However, nothing in this agreement shall prevent, prejudice or

preclude the Government from proceeding in the future with the

investigation and prosecution of any federal criminal violations

for conduct by the defendant, its subsidiaries, parents,

divisions or affiliates, or any of their present or former

employees, officers, directors or agents occurring after the date

of this agreement, whether or not such conduct shall be similar

to or in continuation of the conduct which was the subject of the

investigation.



     8.   The Government acknowledges that the defendant has

fully cooperated with the investigation and that it has

voluntarily instituted formal management controls, including a

contracts compliance program and an enhanced environmental

compliance program to prevent its employees from engaging in

similar conduct in the future.  The Government further

acknowledges that there was no evidence uncovered during the

investigation suggesting that any personnel above the site level

had any knowledge of, or participation in, the conduct described

in the Information.



     9.   The Government acknowledges that there was no evidence

uncovered during the investigation suggesting that there was any

physical harm to the public as a result of the conduct of the

site level personnel.  The Government also acknowledges that the

objectives of the Record of Decision (ROD), i.e., to mitigate and

minimize the damage to the public health, welfare and the

environment, were accomplished at the site.
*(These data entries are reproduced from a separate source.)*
(* ===== verification/Hash.v ===== *)
(** * Sets of hash types: fs/hash/hash.go

    A hash type is a power of two, a set of them the sum.  Here are the
    registry of hash types with their names and the operations on sets, with
    the counting of members by parallel sums that the code takes from a
    library of tricks. *)
From S2P Require Import Prelude GoPath Utf8 Streams.

Module Hash.
Import GoPath Utf8 Streams.

(** [Type] and [Set] of the source, on 64 bits. *)
Abbreviation Type_ := Z.
Abbreviation Set_ := Z.

Definition None_ : Type_ := 0.

(** ** The registry *)

Record hashDefinition : Type := mkDef {
  width : Z;
  name : string;
  alias : string;
  hashType : Type_ }.

Record registry : Type := mkRegistry {
  type2hash : gmap Z hashDefinition;
  name2hash : gmap string hashDefinition;
  alias2hash : gmap string hashDefinition;
  supported : list Type_ }.

Definition RegisterHash (nm al : string) (w : Z) (r : registry) : registry :=
  let t := Z.shiftl 1 (Z.of_nat (length (supported r))) in
  let d := mkDef w nm al t in
  mkRegistry (<[t := d]> (type2hash r)) (<[nm := d]> (name2hash r)) (<[al := d]> (alias2hash r))
    (supported r ++ [t]).

(** The functions that compute the hashes are left out. *)
Definition init : registry :=
  foldl (fun r d => let '(nm, al, w) := d in RegisterHash nm al w r) (mkRegistry ∅ ∅ ∅ [])
    [ ("md5", "MD5", 32); ("sha1", "SHA-1", 40); ("whirlpool", "Whirlpool", 128); ("crc32", "CRC-32", 8);
      ("sha256", "SHA-256", 64); ("sha512", "SHA-512", 128); ("blake3", "BLAKE3", 64); ("xxh3", "XXH3", 16);
      ("xxh128", "XXH128", 32) ].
     10.  The Government agrees that if it is requested, it will

provide the Department of the Army, the Environmental Protection

Agency, and any other department or agency of federal, state or

local government, with a letter (attached hereto as Exhibit C)

summarizing Certain facts in the case.



     11.  In connection with this disposition, the Government

agrees that, as to all conduct at the site which is presently

known to the Government, the Government agrees not to sue or take

administrative action against the defendant, its subsidiaries,

parents, affiliates, divisions, successors, assigns or any of

their present or former employees, officers, directors or agents,

for civil damages, penalties or other monetary relief based upon

alleged violations of CERCLA, 42 U.S.C. §9601 et. seq. and the

False Claims Act (FCA), 31 U.S.C. §3729 et. seq., except for

claims for response actions, civil penalties, claims for

reimbursement of response costs, claims for reimbursement of

costs of assessment of injury to, destruction of, or loss of

natural resources, and claims for damages for injury to,

destruction of - or loss of - natural resources, pursuant to 42

U.S.C. ss 9606 and ss 9607, which are the subject of the consent

decree entered in the Iacavazzi case to which the defendant is a

signatory.



     12.  The Government and the defendant hereby agree to waive

the presentence investigation and report pursuant to F.R.Cr.P.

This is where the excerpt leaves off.